Saturday, July 15, 2017

Pastoring in the Next Methodism

Over the last few weeks we’ve seen a new trend in the UMC blogosphere, a fun thought exercise dubbed “The Next Methodism.”  Pastors, professors, and laity have been offering their hopes and dreams for the United Methodist Church, which usually entails getting back to our roots, both in the early church as well as the early Methodist Movement.  Most of the writers long for the time when our movement was still a movement … Vibrant and growing, attending to the means of grace, creating close community, and reaching new people in the name of Jesus with our specific brand of holiness.

Here is my offering: the Next Methodism is already here.

And I had the great privilege to pastor within it for the last year.

From July 1, 2016, to June 30, 2017 I served as a Path1 High Impact Church Planting Resident at Union Coffee, a new UMC church start in north Dallas.  A coffee shop, a non-profit, and a super-Methodist faith community.

But it doesn’t look like it.  At least, not until you dig in.  After all, how many UMCs are open from 7am to 10pm just about every day, inviting the whole neighborhood in to live, work, and drink amazing coffee?  Of course, there’s worship too … Just not on Sunday mornings.  Worship is Sunday night and Tuesday night, and entirely contextual to the communities they reach.

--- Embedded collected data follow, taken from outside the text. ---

(* ===== verification/Vmm.v ===== *)
(** * Vmm: the state of the VM monitor and what every component of it uses:
    the VMCS, the guest's registers, [vmcs_blob] and its devices.

    The hardware the monitor reads (time stamp counter, keyboard port) is a
    pair of input streams of the state; what it emits (the console of a guest,
    interrupt acknowledgements) is recorded. *)
From Stdlib Require Import ZArith Lia.
From stdpp Require Import base tactics list numbers gmap.
From S2P Require Import Prelude Memory Format PhysicalMemory Paging Ring.
Local Open Scope Z_scope.

(** ** VMCS field encodings ([vm_monitor/include/vmx_vmcs.h]) the exit path uses *)
Definition GUEST_CR3 : Z := 0x6802.
Definition GUEST_RSP : Z := 0x681C.
Definition GUEST_RIP : Z := 0x681E.
Definition GUEST_RFLAG : Z := 0x6820.
Definition GUEST_IA32_EFER : Z := 0x2806.
Definition CTLS_PRI_PROC_BASED_VM_EXECUTION : Z := 0x4002.
Definition CTLS_VM_ENTRY : Z := 0x4012.
Definition VMEXIT_REASON : Z := 0x4402.
Definition VMEXIT_QUALIFICATION : Z := 0x6400.
Definition VMEXIT_GUEST_LINEAR_ADDR : Z := 0x640A.
Definition VMEXIT_GUEST_PHYSICAL_ADDR : Z := 0x2400.
Definition VMEXIT_INSTRUCTION_LENGTH : Z := 0x440C.
Definition VMEXIT_INSTRUCTION_INFO : Z := 0x440E.
Definition VMEXIT_INTERRUPT_INFORMATION : Z := 0x4404.
Definition VMEXIT_INTERRUPT_ERROR_CODE : Z := 0x4406.
Definition VMENTRY_INTRRUPTION_INFO : Z := 0x4016.

(** ** The VMCS

    A VMCS is read and written by the instructions [vmread] and [vmwrite]. The
    encoding fixes a field's width (bits 14:13: 16, 64, 32 bits or natural) and
    type (bits 11:10: 1 is read-only exit information); bit 0 selects the high
    half of a 64-bit field. *)
Abbreviation vmcs := (gmap Z Z).

Definition field_width (encoding : Z) : Z :=
  match Z.land (Z.shiftr encoding 13) 3 with
  | 0 => 16
  | 1 => 64
  | 2 => 32
  | _ => 64
  end.
Definition field_high (encoding : Z) : bool := Z.testbit encoding 0.
Definition field_base (encoding : Z) : Z := Z.ldiff encoding 1.
Definition field_readonly (encoding : Z) : bool := Z.land (Z.shiftr encoding 10) 3 =? 1.

Definition vmread (v : vmcs) (encoding : Z) : Z :=
  let w := default 0 (v !! field_base encoding) in
  if field_high encoding then wrap 32 (Z.shiftr w 32) else wrap (field_width encoding) w.
Definition vmwrite (v : vmcs) (encoding value : Z) : vmcs :=
  let w := default 0 (v !! field_base encoding) in
  <[field_base encoding :=
      if field_high encoding then Z.lor (wrap 32 w) (Z.shiftl (wrap 32 value) 32)
      else wrap (field_width encoding) value]> v.

(** ** The guest *)

(** [struct guest_cpu_state]. *)
Record guest_cpu_state := GuestCpu {
  cr2 : Z; r8 : Z; r9 : Z; r10 : Z; r11 : Z; r12 : Z; r13 : Z; r14 : Z; r15 : Z;
  rbp : Z; rdi : Z; rsi : Z; rdx : Z; rcx : Z; rbx : Z; rax : Z }.
#[export] Instance eta_guest_cpu : Eta guest_cpu_state := fun c =>
  GuestCpu (cr2 c) (r8 c) (r9 c) (r10 c) (r11 c) (r12 c) (r13 c) (r14 c) (r15 c)
    (rbp c) (rdi c) (rsi c) (rdx c) (rcx c) (rbx c) (rax c).

(** [struct pic8259_blob]. *)
Definition PIC_INVALID_VECTOR : Z := 0xff.
Record pic8259_blob := Pic {
  master_pic_command : Z; slave_pic_command : Z;
  master_pic_data : Z; slave_pic_data : Z;
  is_master_pic_initializing : Z; is_slave_pic_initializing : Z;
  master_pic_offset : Z; slave_pic_offset : Z;
  interrupt_delivery_pending : Z; interrupt_delivery_vector : Z }.
#[export] Instance eta_pic : Eta pic8259_blob := fun p =>
  Pic (master_pic_command p) (slave_pic_command p) (master_pic_data p) (slave_pic_data p)
    (is_master_pic_initializing p) (is_slave_pic_initializing p)
    (master_pic_offset p) (slave_pic_offset p)
    (interrupt_delivery_pending p) (interrupt_delivery_vector p).

(** [struct pit8253_blob]. *)
Record pit8253_blob := Pit {
  initial_counter : Z; divisor : Z; threshold : Z; last_tsc : Z }.
#[export] Instance eta_pit : Eta pit8253_blob := fun p =>
  Pit (initial_counter p) (divisor p) (threshold p) (last_tsc p).

(** [struct vmcs_region] and [struct vmcs_blob]; [kbd] is the ring in
    [kbd.ring_blob], [cpu_state] the registers [vcpu] points to. *)
Record vmcs_region := Regions {
  guest_region : Z; io_bitmap_region0 : Z; io_bitmap_region1 : Z; virtual_apic_region : Z;
  vm_exit_store_msr_count : Z; vm_exit_load_msr_count : Z;
  vm_exit_store_msr_region : Z; vm_exit_load_msr_region : Z;
  ept_pml4_base : Z; video_buffer : Z }.
#[export] Instance eta_regions : Eta vmcs_region := fun r =>
  Regions (guest_region r) (io_bitmap_region0 r) (io_bitmap_region1 r) (virtual_apic_region r)
    (vm_exit_store_msr_count r) (vm_exit_load_msr_count r)
    (vm_exit_store_msr_region r) (vm_exit_load_msr_region r) (ept_pml4_base r) (video_buffer r).

Definition SCANCODE_BUFFER_LENGTH : Z := 0x32.
Record vmcs_blob := Vm {
  regions : vmcs_region; host_stack : Z; vpid : Z; vcpu : Z; cpu_state : guest_cpu_state;
  serial_line_buffer : Z; serial_line_iptr : Z;
  pic : pic8259_blob; pit : pit8253_blob; kbd : ring }.
#[export] Instance eta_vm : Eta vmcs_blob := fun v =>
  Vm (regions v) (host_stack v) (vpid v) (vcpu v) (cpu_state v)
    (serial_line_buffer v) (serial_line_iptr v) (pic v) (pit v) (kbd v).

(** ** The monitor *)

(** The callbacks registered for port and MMIO accesses, by name. *)
Inductive inb_callback :=
| master_pic_inb_cb | slave_pic_inb_cb | device_serial_inb_cb | keyboard_data_inb_cb.
Inductive outb_callback :=
| master_pic_outb_cb | slave_pic_outb_cb | pit_outb_cb | device_serial_outb_cb.
Inductive mmio_read_callback := video_buffer_mmio_read_cb.
Inductive mmio_write_callback := video_buffer_mmio_write_cb.

(** [struct portio_operation]: the word and double-word callbacks are never set. *)
Record portio_operation := PortOp {
  portid : Z; call_inb : option inb_callback; call_outb : option outb_callback }.
#[export] Instance portio_operation_inhabited : Inhabited portio_operation :=
  populate (PortOp 0 None None).

(** [struct mmio_operation]. *)
Record mmio_operation := MmioOp {
  addr_low : Z; addr_high : Z;
  mmio_read : option mmio_read_callback; mmio_write : option mmio_write_callback }.
#[export] Instance mmio_operation_inhabited : Inhabited mmio_operation :=
  populate (MmioOp 0 0 None None).

Definition MAX_PORTS_SUPPORTED : Z := 256.
Definition MAX_NR_MMIO_REGIONS : Z := 256.

(** The state; [vm_ptr] is the address of the VM's [vmcs_blob]. [tsc n] is the
    [n]-th value of the time stamp counter read, [kbd_port n] the [n]-th byte read
    from the keyboard's data port; a byte printed for the guest goes to [console],
    [eoi] counts acknowledged interrupts, and [uninitialised] is what a local
    variable holds before it is assigned. *)
Record vmm := Vmm {
  kern : kernel;
  cur : vmcs;
  vm : vmcs_blob; vm_ptr : Z;
  current_vm : bool;
  portio_ops : list portio_operation; nr_ports : Z;
  mmio_ops : list mmio_operation; nr_mmio_ops : Z;
  interrupt_request_bitmap : list Z;
  tsc : nat -> Z; tsc_reads : nat;
  kbd_port : nat -> Z; kbd_reads : nat;
  console : list Z; eoi : Z; uninitialised : Z }.
#[export] Instance eta_vmm : Eta vmm := fun s =>
  Vmm (kern s) (cur s) (vm s) (vm_ptr s) (current_vm s) (portio_ops s) (nr_ports s) (mmio_ops s)
    (nr_mmio_ops s) (interrupt_request_bitmap s) (tsc s) (tsc_reads s) (kbd_port s)
    (kbd_reads s) (console s) (eoi s) (uninitialised s).

(** ** Access *)
Definition vmx_read (encoding : Z) : M vmm Z := gets (fun s => vmread (cur s) encoding).
Definition vmx_write (encoding value : Z) : M vmm Z := fun s =>
  if field_readonly encoding then Ret (- ERROR_INVALID, s)
  else Ret (ERROR_OK, s <| cur ::= fun v => vmwrite v encoding value |>).

Definition get_vm : M vmm vmcs_blob := gets vm.
Definition set_vm (f : vmcs_blob -> vmcs_blob) : M vmm unit := modify (fun s => s <| vm ::= f |>).
Definition get_cpu : M vmm guest_cpu_state := gets (fun s => cpu_state (vm s)).
Definition set_cpu (f : guest_cpu_state -> guest_cpu_state) : M vmm unit :=
  set_vm (fun v => v <| cpu_state ::= f |>).
Definition set_pic (f : pic8259_blob -> pic8259_blob) : M vmm unit :=
  set_vm (fun v => v <| pic ::= f |>).
Definition set_pit (f : pit8253_blob -> pit8253_blob) : M vmm unit :=
  set_vm (fun v => v <| pit ::= f |>).

(** A command of the memory components, and one of the keyboard ring. *)
Definition in_kernel {A} (c : M kernel A) : M vmm A := fun s =>
  match c (kern s) with
  | Ret (a, k) => Ret (a, s <| kern := k |>)
  | Stop f => Stop f
  end.
Definition in_kbd {A} (c : M ring A) : M vmm A := fun s =>
  match c (kbd (vm s)) with
  | Ret (a, r) => Ret (a, s <| vm ::= fun v => v <| kbd := r |> |>)
  | Stop f => Stop f
  end.

Definition rdtsc : M vmm Z := fun s =>
  Ret (u64 (tsc s (tsc_reads s)), s <| tsc_reads ::= S |>).
(** [inb(KEYBOARD_DATA_PORT)]. *)
Definition inb_keyboard : M vmm Z := fun s =>
  Ret (u8 (kbd_port s (kbd_reads s)), s <| kbd_reads ::= S |>).

(** [printk] from the monitor; lines of up to a page can be printed. *)
Definition vmm_printk (fmt args : list Z) : M vmm unit := fun s =>
  match printk_mp_raw (S (length fmt)) (Z.to_nat PAGE_SIZE_4K) (literal fmt) args
          (Console (k_mem (kern s)) (console s)) with
  | Ret (_, c) => Ret (tt, s <| console := con_out c |>)
  | Stop f => Stop f
  end.

(** [PANIC_EXIT]: the VM's state is dumped and the machine halts. *)
Definition PANIC_EXIT {A} : M vmm A := stop Halted.

(** [struct vmexit_info]; there is one VM. *)
Record vmexit_info := ExitInfo {
  basic_reason : Z; exit_qualification : Z; guest_linear_addr : Z; guest_physical_addr : Z;
  instruction_length : Z; instruction_info : Z }.
#[export] Instance eta_exit_info : Eta vmexit_info := fun e =>
  ExitInfo (basic_reason e) (exit_qualification e) (guest_linear_addr e) (guest_physical_addr e)
    (instruction_length e) (instruction_info e).

Definition GOTO_NEXT_INSTRUCTION (exit : vmexit_info) : M vmm unit :=
  let! rip := vmx_read GUEST_RIP in
  let! _rc := vmx_write GUEST_RIP (u64 (rip + instruction_length exit)) in
  ret tt.

(** ** General purpose registers, in the order of their encoding *)
Definition vcpu_get_gp_regiter (index : Z) : M vmm Z :=
  let! c := get_cpu in
  match index with
  | 0 => ret (rax c) | 1 => ret (rcx c) | 2 => ret (rdx c) | 3 => ret (rbx c)
  | 4 => vmx_read GUEST_RSP
  | 5 => ret (rbp c) | 6 => ret (rsi c) | 7 => ret (rdi c)
  | 8 => ret (r8 c) | 9 => ret (r9 c) | 10 => ret (r10 c) | 11 => ret (r11 c)
  | 12 => ret (r12 c) | 13 => ret (r13 c) | 14 => ret (r14 c) | 15 => ret (r15 c)
  | _ => ret 0
  end.

Definition vcpu_set_gp_regiter (index val : Z) : M vmm unit :=
  match index with
  | 0 => set_cpu (fun c => c <| rax := val |>)
  | 1 => set_cpu (fun c => c <| rcx := val |>)
  | 2 => set_cpu (fun c => c <| rdx := val |>)
  | 3 => set_cpu (fun c => c <| rbx := val |>)
  | 5 => set_cpu (fun c => c <| rbp := val |>)
  | 6 => set_cpu (fun c => c <| rsi := val |>)
  | 7 => set_cpu (fun c => c <| rdi := val |>)
  | 8 => set_cpu (fun c => c <| r8 := val |>)
  | 9 => set_cpu (fun c => c <| r9 := val |>)
  | 10 => set_cpu (fun c => c <| r10 := val |>)
  | 11 => set_cpu (fun c => c <| r11 := val |>)
  | 12 => set_cpu (fun c => c <| r12 := val |>)
  | 13 => set_cpu (fun c => c <| r13 := val |>)
  | 14 => set_cpu (fun c => c <| r14 := val |>)
  | 15 => set_cpu (fun c => c <| r15 := val |>)
  | 4 => let! _rc := vmx_write GUEST_RSP val in ret tt
  | _ => ret tt
  end.

(** ** Lemmas *)
Lemma vmread_same v e x : field_high e = false ->
  vmread (vmwrite v e x) e = wrap (field_width e) x.
Proof.
  intros He. unfold vmread, vmwrite. rewrite He, lookup_insert_eq. cbn [default from_option].
  apply wrap_wrap. unfold field_width. repeat case_match; lia.
Qed.

Lemma vmread_other v e e' x : field_base e <> field_base e' ->
  vmread (vmwrite v e x) e' = vmread v e'.
Proof.
  intros He. unfold vmread, vmwrite. by rewrite lookup_insert_ne by done.
Qed.

Lemma vmx_write_run e x s : field_readonly e = false ->
  vmx_write e x s = Ret (ERROR_OK, s <| cur ::= fun v => vmwrite v e x |>).
Proof. intros H. unfold vmx_write. by rewrite H. Qed.

Lemma vmread_range v e : 0 <= vmread v e < 2 ^ 64.
Proof.
  unfold vmread. destruct (field_high e).
  - pose proof (wrap_range 32 (Z.shiftr (default 0 (v !! field_base e)) 32) ltac:(lia)). lia.
  - assert (0 <= field_width e <= 64) by (unfold field_width; repeat case_match; lia).
    pose proof (wrap_range (field_width e) (default 0 (v !! field_base e)) ltac:(lia)).
    pose proof (Z.pow_le_mono_r 2 (field_width e) 64). lia.
Qed.

(** The sixteen encodings. *)
Lemma register_index i : 0 <= i < 16 ->
  i = 0 \/ i = 1 \/ i = 2 \/ i = 3 \/ i = 4 \/ i = 5 \/ i = 6 \/ i = 7 \/
  i = 8 \/ i = 9 \/ i = 10 \/ i = 11 \/ i = 12 \/ i = 13 \/ i = 14 \/ i = 15.
Proof. lia. Qed.

(** The content of a register. *)
Definition gp_register (s : vmm) (index : Z) : Z :=
  match vcpu_get_gp_regiter index s with Ret (v, _) => v | Stop _ => 0 end.

Lemma gp_get_run i s : 0 <= i < 16 -> vcpu_get_gp_regiter i s = Ret (gp_register s i, s).
Proof.
  intros Hi. unfold gp_register, vcpu_get_gp_regiter.
  destruct (register_index i Hi) as [->|[->|[->|[->|[->|[->|[->|[->|[->|[->|[->|[->|[->|[->|[->| ->]]]]]]]]]]]]]]];
    reflexivity.
Qed.

(** The register file: writing general purpose register [i] by its encoding
    makes register [i] read back the value and leaves the other fifteen as they
    were; [rsp] (encoding 4) lives in the VMCS, the rest in [guest_cpu_state]. *)
Theorem gp_register_write (i val : Z) (s : vmm) :
  0 <= i < 16 -> 0 <= val < 2 ^ 64 ->
  exists s', vcpu_set_gp_regiter i val s = Ret (tt, s') /\
    (forall j, 0 <= j < 16 -> gp_register s' j = if decide (j = i) then val else gp_register s j) /\
    (i <> 4 -> cur s' = cur s) /\ kern s' = kern s.
Proof.
  intros Hi Hval.
  destruct (register_index i Hi) as [->|[->|[->|[->|[->|[->|[->|[->|[->|[->|[->|[->|[->|[->|[->| ->]]]]]]]]]]]]]]];
    (eexists; split; [reflexivity|]; split; [|done]); intros j Hj;
    destruct (register_index j Hj) as [->|[->|[->|[->|[->|[->|[->|[->|[->|[->|[->|[->|[->|[->|[->| ->]]]]]]]]]]]]]]];
    try reflexivity.
  all: unfold gp_register; cbv [vcpu_get_gp_regiter bind get_cpu gets ret vmx_read update]; cbn [cur].
  all: try (rewrite vmread_same by reflexivity; by apply wrap_small).
Qed.

(** A monitor with one idle guest, for examples. *)
Definition zero_cpu : guest_cpu_state := GuestCpu 0 0 0 0 0 0 0 0 0 0 0 0 0 0 0 0.
Definition sample_vm : vmcs_blob :=
  Vm (Regions 0 0 0 0 0 0 0 0 0 0x700000) 0 1 0x9000 zero_cpu 0x710000 0
    (Pic 0 0 0xff 0xff 0 0 0x20 0x28 0 PIC_INVALID_VECTOR) (Pit 0 0 0 0)
    (Ring SCANCODE_BUFFER_LENGTH 0 0 (replicate 50 0)).
Definition sample_vmm : vmm :=
  Vmm sample_kernel ∅ sample_vm 0x8000 true
    (replicate 256 (PortOp 0 None None)) 0 (replicate 256 (MmioOp 0 0 None None)) 0
    (replicate 15 0) (fun n => 1000000 * Z.of_nat n) 0 (fun n => 0x1e) 0 [] 0 0.

Lemma gp_register_write_witness :
  exists s', vcpu_set_gp_regiter 4 0x7000 sample_vmm = Ret (tt, s') /\
    gp_register s' 4 = 0x7000 /\ gp_register s' 3 = 0.
Proof.
  destruct (gp_register_write 4 0x7000 sample_vmm ltac:(lia) ltac:(lia)) as (s' & Hr & Hg & _).
  exists s'. split; [exact Hr|].
  split; [rewrite (Hg 4) by lia; reflexivity|rewrite (Hg 3) by lia; reflexivity].
Defined.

The Next Methodism is already here.  Here are a few things that I’ve found, that my peers across the connection think aren’t already here in abundance:

The Next Methodism is incarnational.  Union looks like its neighborhood and desires to incarnate Christ for all people who walk through the doors. It invites people in from all walks of life to get their work done, meet new people in a safe place, and grow new community.  Nonprofits startup within Union on a regular basis.  Study groups from local universities and high schools are always meeting.  Bible studies connected to Union and other faith communities are consistently happening.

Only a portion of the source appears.